Researcher
Professor Di Cook has been monitoring the COVID-19 data with her own web app. A link is provided to the source code, so others can download, run, modify, and learn how different plots and data wrangling are done.
The data is automatically extracted from different public sources, and plots are created in order to understand the progression and effect of the pandemic across the globe, and at least initially in Australia. This has been useful for several of our classes, where developing web apps for communicating data is being taught.

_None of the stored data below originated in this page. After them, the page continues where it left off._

(** C3: with at least one prediction, none of which yields a candidate, and
    every gold yielding one, the call under the default aggregation returns
    0.0 and raises nothing; it logs the warning about the predictions,
    followed at most by the warning of the rendering step.  The grader is
    taken to accept no gold against an empty candidate list. *)
Theorem no_prediction_candidate_scores_zero
    (golds predictions : ref) (s : state) :
  heap s predictions <> [] ->
  (forall pred, In pred (heap s predictions) ->
     extract_target_from_pred pred (get_extraction_regexes pred_extraction_target)
       fallback_mode = []) ->
  (forall gold, In gold (heap s golds) ->
     extract_target_from_pred gold (get_extraction_regexes gold_extraction_target)
       fallback_mode <> []) ->
  (forall gold, compare_gold_target gold [] precision = false) ->
  exists (d : str_preds_t) (s' : state),
    run_max golds predictions s = (Ok (0%float, d), s') /\
    heap s' = heap s /\
    let warning := no_pred_msg (heap s golds) (heap s predictions) in
    (warnings s' = warnings s ++ [warning] \/
     warnings s' = warnings s ++ [warning; timeout_msg]).
Proof.
  intros Hne Hpred Hgold Hnil.
  rewrite sample_level_fn_eq. cbv zeta.
  rewrite (gold_check_false _ _ _ Hgold).
  assert (Hall : forall p, In p (preds_of' (heap s predictions)) -> p = []).
  { intros p Hin. apply in_extracted in Hin. destruct Hin as [pred [Hin <-]].
    apply Hpred, Hin. }
  rewrite (proj2 (forallb_length_nil _) Hall).
  unfold default_aggregation_function.
  rewrite (max_zero (pred_scores precision _ _)).
  - destruct (get_str_preds_with_timeout _ _ _); cbn [fst snd heap warnings];
      do 2 eexists; (split; [reflexivity | split; [reflexivity|]]).
    + left. reflexivity.
    + right. rewrite <- app_assoc. reflexivity.
  - intros Hnilscores. apply (f_equal (@length float)) in Hnilscores.
    rewrite pred_scores_length in Hnilscores. unfold extracted in Hnilscores.
    rewrite length_map in Hnilscores.
    destruct (heap s predictions); [congruence | discriminate].
  - apply pred_scores_zero; assumption.
Qed.

(** C9: with an empty list of predictions and every gold yielding a
    candidate, the scalar outcome is the aggregation function applied to the
    empty list; the default aggregation then raises the [ValueError] of [max]
    on an empty argument instead of returning. *)
Theorem empty_predictions_aggregate_nothing
    (aggregation_function : list float -> result float)
    (golds predictions : ref) (s : state) :
  heap s predictions = [] ->
  (forall gold, In gold (heap s golds) ->
     extract_target_from_pred gold (get_extraction_regexes gold_extraction_target)
       fallback_mode <> []) ->
  scalar (sample_level_fn str gold_extraction_target pred_extraction_target
            aggregation_function fallback_mode precision golds predictions s)
    = aggregation_function [] /\
  fst (run_max golds predictions s) = Raise (ValueError max_empty_msg).
Proof.
  intros Hnil Hgold. apply gold_check_false in Hgold. split.
  - rewrite scalar_eq, Hgold, Hnil. reflexivity.
  - rewrite sample_level_fn_eq. cbv zeta. rewrite Hgold, Hnil. reflexivity.
Qed.

(** Under the default aggregation a call that returns was given at least
    one prediction. *)
Lemma default_score_needs_prediction (golds predictions : ref) (s : state) :
  is_ok (fst (run_max golds predictions s)) = true -> heap s predictions <> [].
Proof.
  intros Hok Hnil. rewrite sample_level_fn_eq in Hok. cbv zeta in Hok.
  rewrite Hnil in Hok.
  destruct (existsb _ (golds_of' _)); [discriminate|]. discriminate.
Qed.

End DefaultAggregation.

(** ** The statements on the small instance *)

Lemma sample_compare_no_target (gold : list Sample.expr) (precision : Z) :
  compare_gold_target gold [] precision = false.
Proof. induction gold as [|g gold IH]; [reflexivity | exact IH]. Qed.

Lemma sample_gold_has_candidate (gold : string) :
  In gold ["x^2"] ->
  extract_target_from_pred gold (get_extraction_regexes [LatexExtractionConfig])
    default_fallback_mode <> [].
Proof. intros [<- | []]. discriminate. Qed.

Lemma score_aggregates_matches_witness :
  exists scores : list float,
    Py.max scores = Ok 1%float /\ length scores = 2%nat.
Proof.
  destruct (score_aggregates_matches (P:=Sample.parser) Sample.quick_str
              [LatexExtractionConfig] [LatexExtractionConfig; ExprExtractionConfig]
              default_aggregation_function default_fallback_mode default_precision
              0%nat 1%nat
              (Sample.world ["\frac{1}{2}"; "x^2"] ["I don't know"; "0.5"])
              (Sample.world ["\frac{1}{2}"; "x^2"] ["I don't know"; "0.5"])
              1%float (Rendered ["number"; "x^2"] ["number"]))
    as [scores [Hagg [Hlen _]]].
  - vm_compute. reflexivity.
  - exists scores. split; [exact Hagg | exact Hlen].
Defined.

Lemma missing_gold_raises_witness :
  In "Friday" ["x^2"; "Friday"] /\
  Sample.extract "Friday" = [] /\
  Sample.metric Sample.quick_str 0%nat 1%nat (Sample.world ["x^2"; "Friday"] ["0.5"])
  = (Raise (MissingGoldExtractionError ["x^2"; "Friday"] ["0.5"]),
     Sample.world ["x^2"; "Friday"] ["0.5"]).
Proof.
  split; [right; left; reflexivity | split; [reflexivity|]].
  apply (missing_gold_raises (P:=Sample.parser) Sample.quick_str
           [LatexExtractionConfig] [LatexExtractionConfig; ExprExtractionConfig]
           default_aggregation_function default_fallback_mode default_precision
           0%nat 1%nat (Sample.world ["x^2"; "Friday"] ["0.5"]) "Friday").
  - right; left; reflexivity.
  - reflexivity.
Defined.

Lemma no_prediction_candidate_scores_zero_witness :
  exists (d : str_preds_t) (s' : state),
    Sample.metric Sample.quick_str 0%nat 1%nat
      (Sample.world ["x^2"] ["I don't know"; "no idea"])
    = (Ok (0%float, d), s').
Proof.
  destruct (no_prediction_candidate_scores_zero (P:=Sample.parser) Sample.quick_str
              [LatexExtractionConfig] [LatexExtractionConfig; ExprExtractionConfig]
              default_fallback_mode default_precision
              0%nat 1%nat (Sample.world ["x^2"] ["I don't know"; "no idea"]))
    as [d [s' [Hrun _]]].
  - discriminate.
  - intros pred [<- | [<- | []]]; reflexivity.
  - exact sample_gold_has_candidate.
  - intros gold. apply sample_compare_no_target.
  - exists d, s'. exact Hrun.
Defined.

Lemma render_timeout_keeps_score_witness :
  fst (Sample.metric Sample.slow_str 0%nat 1%nat (Sample.world ["x^2"] ["0.5"]))
  = Ok (0%float, EmptyList) /\
  scalar (Sample.metric Sample.quick_str 0%nat 1%nat (Sample.world ["x^2"] ["0.5"]))
  = scalar (Sample.metric Sample.slow_str 0%nat 1%nat (Sample.world ["x^2"] ["0.5"])).
Proof.
  destruct (render_timeout_keeps_score (P:=Sample.parser) Sample.slow_str
              [LatexExtractionConfig] [LatexExtractionConfig; ExprExtractionConfig]
              default_aggregation_function default_fallback_mode default_precision
              0%nat 1%nat (Sample.world ["x^2"] ["0.5"]))
    as [_ [Hout [_ Hscalar]]].
  - exact sample_gold_has_candidate.
  - reflexivity.
  - split; [exact Hout|]. apply Hscalar. reflexivity.
Defined.

Lemma default_score_in_unit_interval_witness :
  (1%float = 0%float \/ 1%float = 1%float) /\
  PrimFloat.leb 0%float 1%float = true /\ PrimFloat.leb 1%float 1%float = true.
Proof.
  apply (default_score_in_unit_interval (P:=Sample.parser) Sample.quick_str
           [LatexExtractionConfig] [LatexExtractionConfig; ExprExtractionConfig]
           default_fallback_mode default_precision
           0%nat 1%nat
           (Sample.world ["\frac{1}{2}"] ["0.5"]) (Sample.world ["\frac{1}{2}"] ["0.5"])
           1%float (Rendered ["number"] ["number"])).
  vm_compute. reflexivity.
Defined.

Lemma score_deterministic_and_pure_witness :
  scalar (Sample.metric Sample.quick_str 0%nat 1%nat
            (Sample.world ["\frac{1}{2}"] ["0.5"]))
  = scalar (Sample.metric Sample.slow_str 1%nat 0%nat
              (mkState (heap (Sample.world ["0.5"] ["\frac{1}{2}"])) ["earlier record"])).
Proof.
  apply (score_deterministic_and_pure (P:=Sample.parser) Sample.quick_str
           [LatexExtractionConfig] [LatexExtractionConfig; ExprExtractionConfig]
           default_aggregation_function default_fallback_mode default_precision
           Sample.slow_str 0%nat 1%nat 1%nat 0%nat
           (Sample.world ["\frac{1}{2}"] ["0.5"])
           (mkState (heap (Sample.world ["0.5"] ["\frac{1}{2}"])) ["earlier record"]));
    reflexivity.
Defined.

Lemma empty_predictions_aggregate_nothing_witness :
  fst (Sample.metric Sample.quick_str 0%nat 1%nat (Sample.world ["x^2"] []))
  = Raise (ValueError max_empty_msg).
Proof.
  apply (empty_predictions_aggregate_nothing (P:=Sample.parser) Sample.quick_str
           [LatexExtractionConfig] [LatexExtractionConfig; ExprExtractionConfig]
           default_fallback_mode default_precision default_aggregation_function
           0%nat 1%nat (Sample.world ["x^2"] [])).
  - reflexivity.
  - exact sample_gold_has_candidate.
Defined.
(** The shapes a permitted step can take. *)
Lemma step_shape (env : Env) (R : Z) (w w' : World) (i : Input) :
  0 <= R < 2 ^ 32 ->
  Inv env R w -> step env w i = Some w' ->
  (i = InCall /\ w = create R /\
   w' = attempt env (mkImpl R 0 None None) [EvCall])
  \/ (i = InCancel /\ w = create R /\
      w' = mkWorld (mkImpl R 0 None None) [EvDeferredDelete; EvCancel])
  \/ (exists h sp,
        i = InCancel /\ InFlightAt w h sp /\
        w' = mkWorld (set_request_ None (self w))
               (EvDeferredDelete :: EvRequestCancel h :: EvFinishSpan sp
                :: EvSetTag sp Error Canceled :: EvCancel :: trace w))
  \/ (exists h sp oc k v,
        i = deliver h oc /\ InFlightAt w h sp /\
        let t1 := EvFinishSpan sp :: EvSetTag sp k v
                  :: event_of i :: trace w in
        (exists st, (st = Status_OK \/ st = call_failed) /\
                    w' = report st (outcome_body oc) (self w) t1)
        \/ (0 < retries_ (self w) /\
            w' = attempt env (spend (self w)) t1)).
Proof.
  intros HR HI Hstep.
  assert (Hperm : permitted (trace w) i = true).
  { unfold step in Hstep. destruct (permitted (trace w) i);
      [reflexivity|discriminate]. }
  destruct i as [| |h sc rb|h reason].
  - left. destruct (step_call_closed env R w HI Hperm) as [Hw Hstep'].
    rewrite Hstep' in Hstep. injection Hstep as <-. auto.
  - right. unfold step in Hstep. rewrite Hperm in Hstep.
    cbn [handler event_of] in Hstep. rewrite cancel_closed in Hstep.
    injection Hstep as <-.
    cbn [permitted] in Hperm. unfold disposed in Hperm.
    apply andb_prop in Hperm. destruct Hperm as [Hd Hdd].
    apply Nat.eqb_eq in Hd. apply negb_true_iff, negb_false_iff in Hdd.
    apply Nat.eqb_eq in Hdd.
    destruct w as [o t]. destruct HI as [_ _ Hp]. cbn [self trace] in *.
    destruct Hp as [Ht Ho|h0 sp Hrq Hsp Hout Hopen Hc' Hx' Hd' Hdd' Hall
                   |st b Hrq Hout Hopen Hc' Hx' Hdc Hd'
                   |Hrq Hout Hopen Hc' Hx' Hd' Hdd'];
      try congruence.
    + left. subst. auto.
    + right. left. exists h0, sp. split; [reflexivity|].
      split; [unfold InFlightAt; cbn [self trace]; tauto|].
      unfold cancel_request, cancel_span. rewrite Hrq, Hsp. reflexivity.
  - right. right. right. destruct w as [o t]. cbn [self trace] in *.
    destruct (step_onSuccess_closed env R o t h sc rb HI Hperm)
      as (sp & Hrq & Hsp & Hd & Hstep').
    rewrite Hstep' in Hstep. cbv zeta in Hstep.
    cbn [permitted] in Hperm.
    apply andb_prop in Hperm. destruct Hperm as [Hperm _].
    apply andb_prop in Hperm. destruct Hperm as [Hex _].
    destruct (permitted_in_flight env R o t h HI Hex)
      as (sp' & Hrq' & Hsp' & Hfacts).
    assert (sp' = sp) by congruence. subst sp'.
    exists h, sp, (Responded sc rb), HttpStatusCode, (TagStr (to_string sc)).
    split; [reflexivity|].
    split; [unfold InFlightAt; cbn [self trace]; tauto|].
    cbv zeta. cbn [self trace event_of outcome_body].
    destruct (sc =? Http_Code_OK).
    + injection Hstep as <-. left. exists Status_OK. auto.
    + destruct (retryable sc o) eqn:Hretry; injection Hstep as <-.
      * right. split; [|reflexivity]. apply retryable_spec in Hretry. tauto.
      * left. exists call_failed. auto.
  - right. right. right. destruct w as [o t]. cbn [self trace] in *.
    destruct (step_onFailure_closed env R o t h reason HI Hperm)
      as (sp & Hrq & Hsp & Hd & Hstep').
    rewrite Hstep' in Hstep. cbv zeta in Hstep.
    cbn [permitted] in Hperm.
    destruct (permitted_in_flight env R o t h HI Hperm)
      as (sp' & Hrq' & Hsp' & Hfacts).
    assert (sp' = sp) by congruence. subst sp'.
    exists h, sp, (Failed reason), Error, (TagStr (failure_text reason)).
    split; [reflexivity|].
    split; [unfold InFlightAt; cbn [self trace]; tauto|].
    cbv zeta. cbn [self trace event_of outcome_body].
    destruct (retryable 0 o) eqn:Hretry; injection Hstep as <-.
    + right. split; [|reflexivity]. apply retryable_spec in Hretry. tauto.
    + left. exists call_failed. auto.
Qed.

(** A property that holds when the instance is created and that every
    permitted step keeps holds in every reachable world. *)
Lemma reachable_invariant (env : Env) (R : Z) (Q : World -> Prop) :
  0 <= R < 2 ^ 32 ->
  Q (create R) ->
  (forall w w' i, Inv env R w -> Q w -> step env w i = Some w' -> Q w') ->
  forall inputs w, run env inputs (create R) = Some w -> Q w.
Proof.
  intros HR Hinit Hkeep.
  assert (Hgen : forall inputs w w',
            Inv env R w -> Q w -> run env inputs w = Some w' -> Q w').
  { induction inputs as [|i rest IH]; intros w w' HI HQ Hrun.
    - cbn in Hrun. injection Hrun as <-. exact HQ.
    - cbn [run] in Hrun. destruct (step env w i) as [w1|] eqn:Hstep;
        [|discriminate].
      apply (IH w1 w'); [eapply step_Inv; eassumption| |exact Hrun].
      eapply Hkeep; eassumption. }
  intros inputs w Hrun.
  apply (Hgen inputs (create R) w); [apply create_Inv; exact HR|exact Hinit|].
  exact Hrun.
Qed.

Lemma rev_seq_S (n : nat) : rev (seq 0 (S n)) = n :: rev (seq 0 n).
Proof. rewrite seq_S, rev_app_distr. reflexivity. Qed.

(** X1.  In every reachable world, the requests handed to the transport
    have the handles 0, 1, 2, ... in the order they were sent, and the
    request with handle [h] went to the configured cluster with the
    configured timeout and carried the message [prepareHeaders] builds from
    the token returned by fetch number [h] of [token_fn_], which was not
    empty: the token is fetched afresh for each request and no request
    leaves with an empty token. *)
Theorem every_request_well_formed (env : Env) (R : Z) (inputs : list Input)
    (w : World) :
  0 <= R < 2 ^ 32 ->
  run env inputs (create R) = Some w ->
  Forall (well_formed_request env) (sent (trace w)) /\
  map handle_of (sent (trace w)) = rev (seq 0 (count is_send (trace w))).
Proof.
  intros HR. revert inputs w.
  apply (reachable_invariant env R
           (fun w => Forall (well_formed_request env) (sent (trace w)) /\
                     map handle_of (sent (trace w))
                     = rev (seq 0 (count is_send (trace w)))) HR).
  - split; [constructor|reflexivity].
  - intros w w' i HI [Hgood Hhs] Hstep.
    destruct (step_shape env R w w' i HR HI Hstep)
      as [(_ & -> & ->)|[(_ & -> & ->)|[(h & sp & _ & Hfl & ->)
         |(h & sp & oc & k & v & -> & Hfl & Hcase)]]].
    + destruct (empty (token_fn_ env 0)) eqn:He.
      * rewrite attempt_empty_token by exact He.
        split; [constructor|reflexivity].
      * rewrite attempt_sends by exact He. tr_more.
        split; [|reflexivity].
        constructor; [|constructor]. repeat split. exact He.
    + split; [constructor|reflexivity].
    + tr_more. split; assumption.
    + cbv zeta in Hcase.
      set (t1 := EvFinishSpan sp :: EvSetTag sp k v
                 :: event_of (deliver h oc) :: trace w) in *.
      assert (Hs : sent t1 = sent (trace w))
        by (subst t1; destruct oc; reflexivity).
      assert (Hn : count is_send t1 = count is_send (trace w))
        by (subst t1; destruct oc; reflexivity).
      assert (Hk : count is_token t1 = count is_token (trace w))
        by (subst t1; destruct oc; reflexivity).
      clearbody t1.
      destruct Hcase as [(st & _ & ->)|(_ & ->)].
      * cbn [report trace sent count is_send is_deferred is_done].
        rewrite Hs, Hn. split; assumption.
      * destruct Hfl as (_ & _ & _ & _ & _ & _ & _ & _ & Hall).
        destruct (empty (token_fn_ env (count is_token t1))) eqn:He.
        -- rewrite (attempt_empty_token env _ t1 He).
           cbn [trace sent count is_send is_done is_token].
           rewrite Hs, Hn. split; assumption.
        -- rewrite (attempt_sends env _ t1 He).
           cbn [trace sent count is_send is_tag is_spawn is_token map
                handle_of fst].
           rewrite Hs, Hn, Hk in *. rewrite rev_seq_S, Hhs.
           split; [|reflexivity].
           constructor; [|exact Hgood].
           rewrite Hall. repeat split. exact He.
Qed.

Lemma every_request_well_formed_witness :
  let env := demo_env ["a"; "b"] in
  let inputs := [InCall; InOnFailure 0%nat Reset] in
  0 <= 1 < 2 ^ 32 /\
  run env inputs (create 1) = Some (world_after env 1 inputs) /\
  map handle_of (sent (trace (world_after env 1 inputs))) = [1; 0]%nat /\
  Forall (well_formed_request env) (sent (trace (world_after env 1 inputs))).
Proof.
  cbv zeta. split; [lia|]. split; [vm_compute; reflexivity|].
  destruct (every_request_well_formed (demo_env ["a"; "b"]) 1
              [InCall; InOnFailure 0%nat Reset]
              (world_after (demo_env ["a"; "b"]) 1
                 [InCall; InOnFailure 0%nat Reset])) as [Hgood Hhs].
  - lia.
  - vm_compute. reflexivity.
  - split; [|exact Hgood]. rewrite Hhs. vm_compute. reflexivity.
Defined.

(** ** Whole runs *)

Section Runs.

Variable env : Env.
Variable R : Z.
Hypothesis R_range : 0 <= R < 2 ^ 32.

Lemma Inv_in_flight (w : World) (h : Handle) :
  Inv env R w -> request_ (self w) = Some h ->
  exists sp, request_span_ (self w) = Some sp /\ InFlightAt w h sp.
Proof.
  intros [_ _ Hp] Hrq.
  destruct Hp as [Ht Ho|h0 sp Hrq' Hsp Hout Hopen Hc Hx Hd Hdd Hall
                 |st b Hrq'|Hrq']; try congruence.
  - rewrite Ho in Hrq. discriminate Hrq.
  - assert (h0 = h) by congruence. subst h0.
    exists sp. split; [exact Hsp|]. unfold InFlightAt. tauto.
Qed.

(** The step the transport's callback makes, for any outcome. *)
Lemma step_deliver (w : World) (h : Handle) (sp : SpanId) (oc : Outcome) :
  Inv env R w -> InFlightAt w h sp -> deliverable oc = true ->
  step env w (deliver h oc)
  = Some (let t1 := EvFinishSpan sp
                    :: EvSetTag sp (fst (outcome_tag oc))
                         (snd (outcome_tag oc))
                    :: event_of (deliver h oc) :: trace w in
          if is_ok oc then report Status_OK (outcome_body oc) (self w) t1
          else if retryable (outcome_status oc) (self w)
               then attempt env (spend (self w)) t1
               else report call_failed (outcome_body oc) (self w) t1).
Proof.
  intros HI (Hrq & Hsp & Hout & _) Hdel.
  destruct w as [o t]. cbn [self trace] in *.
  assert (Hex : existsb (Nat.eqb h) (outstanding t) = true).
  { rewrite Hout. cbn. rewrite Nat.eqb_refl. reflexivity. }
  destruct oc as [reason|sc rb]; cbn [deliver].
  - destruct (step_onFailure_closed env R o t h reason HI Hex)
      as (sp' & _ & Hsp' & _ & Hstep).
    assert (sp' = sp) by congruence. subst sp'. exact Hstep.
  - assert (Hperm : permitted t (InOnSuccess h sc rb) = true).
    { cbn [permitted]. rewrite Hex. cbn [deliverable] in Hdel.
      rewrite <- andb_assoc. exact Hdel. }
    destruct (step_onSuccess_closed env R o t h sc rb HI Hperm)
      as (sp' & _ & Hsp' & _ & Hstep).
    assert (sp' = sp) by congruence. subst sp'. exact Hstep.
Qed.
Definition showTargetFields (s : state) : bool := action_in ["buy"; "sell"] s.
Definition showExitFields (s : state) : bool :=
  action_in ["partial sell"; "partial profit"] s.
Definition showAddMoreField (s : state) : bool := action_in ["buy"; "hold"; "add more"] s.
Definition showClosedTipFields (s : state) : bool :=
  (JS.or_else (status (values s)) "" =? "Closed")%string.

(** Whether the input of the field is on the page and enabled. *)
Definition editable (f : field) (s : state) : bool :=
  match f with
  | f_targetPrice => showTargetFields s
  | f_targetPercentage => showTargetFields s && negb (isAutoCalcTarget s)
  | f_addMoreAt => showTargetFields s && showAddMoreField s
  | f_exitPrice => showExitFields s
  | f_exitStatusPercentage =>
      (showExitFields s && negb (isAutoCalcExit s)) || showClosedTipFields s
  | f_exitStatus => showExitFields s || showClosedTipFields s
  | _ => true
  end.

Definition set_field (f : field) (v : string) : TipFormValues -> TipFormValues :=
  match f with
  | f_title => set_title (Some v)
  | f_category => set_category (Some v)
  | f_content => set_content (Some v)
  | f_description => set_description (Some v)
  | f_action => set_action (Some v)
  | f_buyRange => set_buyRange (Some v)
  | f_targetPrice => set_targetPrice (Some v)
  | f_targetPercentage => set_targetPercentage (Some v)
  | f_addMoreAt => set_addMoreAt (Some v)
  | f_exitPrice => set_exitPrice (Some v)
  | f_exitStatusPercentage => set_exitStatusPercentage (Some v)
  | f_exitStatus => set_exitStatus (Some v)
  | f_horizon => set_horizon (Some v)
  | f_status => set_status (Some v)
  | f_tipUrl => set_tipUrl (Some v)
  end.

(** [dt] milliseconds pass and the timeouts that became due fire. *)
Definition elapse (dt : nat) (s : state) : state :=
  let '(fired, c) := Timers.advance dt (clock s) in
  fold_left (fun s t => debouncedSearch_body (Timers.targ t) s) fired (set_clock c s).

Fixpoint remove_first (d : Tip.t) (l : list Tip.t) : list Tip.t :=
  match l with
  | [] => []
  | x :: r => if bool_decide (x = d) then r else x :: remove_first d r
  end.

(** What can happen to a mounted dialog: the parent opens it for a tip or
    for a new one, the user cancels, time passes, the user edits an input,
    toggles an auto-calculation, types in the search box, a search or a
    detail lookup that is awaited is answered, the user picks a result,
    clears the stock, presses a key in the search box, clicks elsewhere,
    or submits, the backend answering the save with [r]. *)
Inductive event :=
  | Open (d : option Tip.t)
  | Cancel
  | Elapse (dt : nat)
  | Input (f : field) (v : string)
  | InputConfidence (n : JS.number)
  | ToggleAutoCalcTarget
  | ToggleAutoCalcExit
  | InputSearchTerm (q : string)
  | SearchAnswer (r : outcome (list Stock.t))
  | DetailsAnswer (d : Tip.t) (r : outcome Stock.t)
  | ClickResult (i : nat)
  | ClickClear
  | KeyDown (k : key)
  | ClickOutside
  | Submit (r : outcome unit).

Definition handler (e : event) (s : state) : state :=
  match e with
  | Open d => set_initialData d (set_open true s)
  | Cancel => set_open false s
  | Elapse dt => elapse dt s
  | Input f v => if editable f s then setValue (set_field f v) s else s
  | InputConfidence n => setValue (set_analysistConfidence (Some n)) s
  | ToggleAutoCalcTarget =>
      if showTargetFields s then set_isAutoCalcTarget (negb (isAutoCalcTarget s)) s else s
  | ToggleAutoCalcExit =>
      if showExitFields s then set_isAutoCalcExit (negb (isAutoCalcExit s)) s else s
  | InputSearchTerm q =>
      match selectedStockDetails s with
      | None => set_searchTerm q s
      | Some _ => s
      end
  | SearchAnswer r =>
      match awaitedSearches s with
      | S n => debouncedSearch_resume r (set_awaitedSearches n s)
      | O => s
      end
  | DetailsAnswer d r =>
      if bool_decide (d ∈ awaitedDetails s)
      then fetchStockDetails_resume d r
             (set_awaitedDetails (remove_first d (awaitedDetails s)) s)
      else s
  | ClickResult i =>
      match selectedStockDetails s, showResults s, nth_error (searchResults s) i with
      | None, true, Some stock => handleStockSelect stock s
      | _, _, _ => s
      end
  | ClickClear =>
      match selectedStockDetails s, initialData s with
      | Some _, None => handleStockClear s
      | _, _ => s
      end
  | KeyDown k =>
      match selectedStockDetails s with
      | None => handleKeyDown k s
      | Some _ => s
      end
  | ClickOutside => handleClickOutside s
  | Submit r => handleSubmit r s
  end.

Definition step (s : state) (e : event) : state := after (handler e) s.

Definition run (es : list event) (s : state) : state := fold_left step es s.
(** * Package recipes of instrumentation-infra: LibUnwind, Gperftools, LLVM, LLVMBinDist

    A shallow embedding of [infra/packages/gperftools.py] and
    [infra/packages/llvm/__init__.py].  The recipes are imperative Python
    that changes the working directory, touches the file system, mutates the
    shared build context and calls three collaborators that live outside
    these files ([run], [download], [apply_patch]).  They are embedded as
    computations of a state-and-exception monad over an explicit [World];
    the collaborators are fields of an environment record [Env]. *)

From Stdlib Require Import ZArith Ascii String List.
From stdpp Require Import base strings list gmap pretty.

Open Scope string_scope.
Open Scope list_scope.
Open Scope Z_scope.

(** ** Python string operations used by the recipes *)

Module PyStr.

(** [c in s] for a single character [c]. *)
Fixpoint contains (c : ascii) (s : string) : bool :=
  match s with
  | EmptyString => false
  | String d s' => if Ascii.eqb c d then true else contains c s'
  end.

(** [s.split(c)]: never empty, one more field than occurrences of [c]. *)
Fixpoint split (c : ascii) (s : string) : list string :=
  match s with
  | EmptyString => [EmptyString]
  | String d s' =>
      if Ascii.eqb c d then EmptyString :: split c s'
      else match split c s' with
           | [] => [String d EmptyString]
           | x :: xs => String d x :: xs
           end
  end.

(** [sep.join(l)]. *)
Fixpoint join (sep : string) (l : list string) : string :=
  match l with
  | [] => EmptyString
  | [x] => x
  | x :: xs => x +:+ sep +:+ join sep xs
  end.

(** [str.isspace] on the ASCII range: TAB, LF, VT, FF, CR, FS, GS, RS, US
    and the space. *)
Definition isspace (c : ascii) : bool :=
  let n := nat_of_ascii c in
  ((9 <=? n)%nat && (n <=? 13)%nat) || ((28 <=? n)%nat && (n <=? 32)%nat).

Fixpoint lstrip (s : string) : string :=
  match s with
  | String c s' => if isspace c then lstrip s' else s
  | EmptyString => EmptyString
  end.

Fixpoint rstrip (s : string) : string :=
  match s with
  | EmptyString => EmptyString
  | String c s' =>
      match rstrip s' with
      | EmptyString => if isspace c then EmptyString else String c EmptyString
      | r => String c r
      end
  end.

(** [s.strip()]. *)
Definition strip (s : string) : string := rstrip (lstrip s).

Definition digit (c : ascii) : option Z :=
  let n := nat_of_ascii c in
  if ((48 <=? n)%nat && (n <=? 57)%nat)%bool then Some (Z.of_nat n - 48) else None.

(** Decimal digits, single underscores allowed between two digits. *)
Fixpoint digits (s : string) (acc : Z) (after_digit : bool) : option Z :=
  match s with
  | EmptyString => if after_digit then Some acc else None
  | String c s' =>
      if Ascii.eqb c "_" then
        if after_digit then digits s' acc false else None
      else
        match digit c with
        | Some d => digits s' (10 * acc + d) true
        | None => None
        end
  end.

(** The white space [int] skips around the number in ASCII text: TAB, LF,
    VT, FF, CR and the space; FS, GS, RS and US, which [str.strip] removes,
    make [int] raise. *)
Definition int_space (c : ascii) : bool :=
  let n := nat_of_ascii c in
  ((9 <=? n)%nat && (n <=? 13)%nat) || (n =? 32)%nat.

Fixpoint int_lstrip (s : string) : string :=
  match s with
  | String c s' => if int_space c then int_lstrip s' else s
  | EmptyString => EmptyString
  end.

There are various conscious choices in the design: (1) focus on local, because we needed to get a better idea of the trend of incidence, testing and mortality in Australia in the early weeks when other web sites had little about us; (2) calibrate counts and tests by population so we could compare the response by state; (3) not process the data too much, which doesn't address the differences reporting between countries but also doesn't impose a belief; (4) focus on "not mortality rates" because that's more encouraging; (5) compare incidence and recovery rates for Australia with China, to get a sense for when we would expect the end of the crisis here; (6) pull data such as pedestrian traffic in Melbourne and compare with last year to see if people are heeding the government instructions. She has also pulled CO2 data to see if there is a climate benefit, but it's too early to tell. Data used in the app comes primarily from Johns Hopkins, with Australian data extracted from the rapid compilation made by the Monash FIT-led "The real-time COVID-19 status in Australia".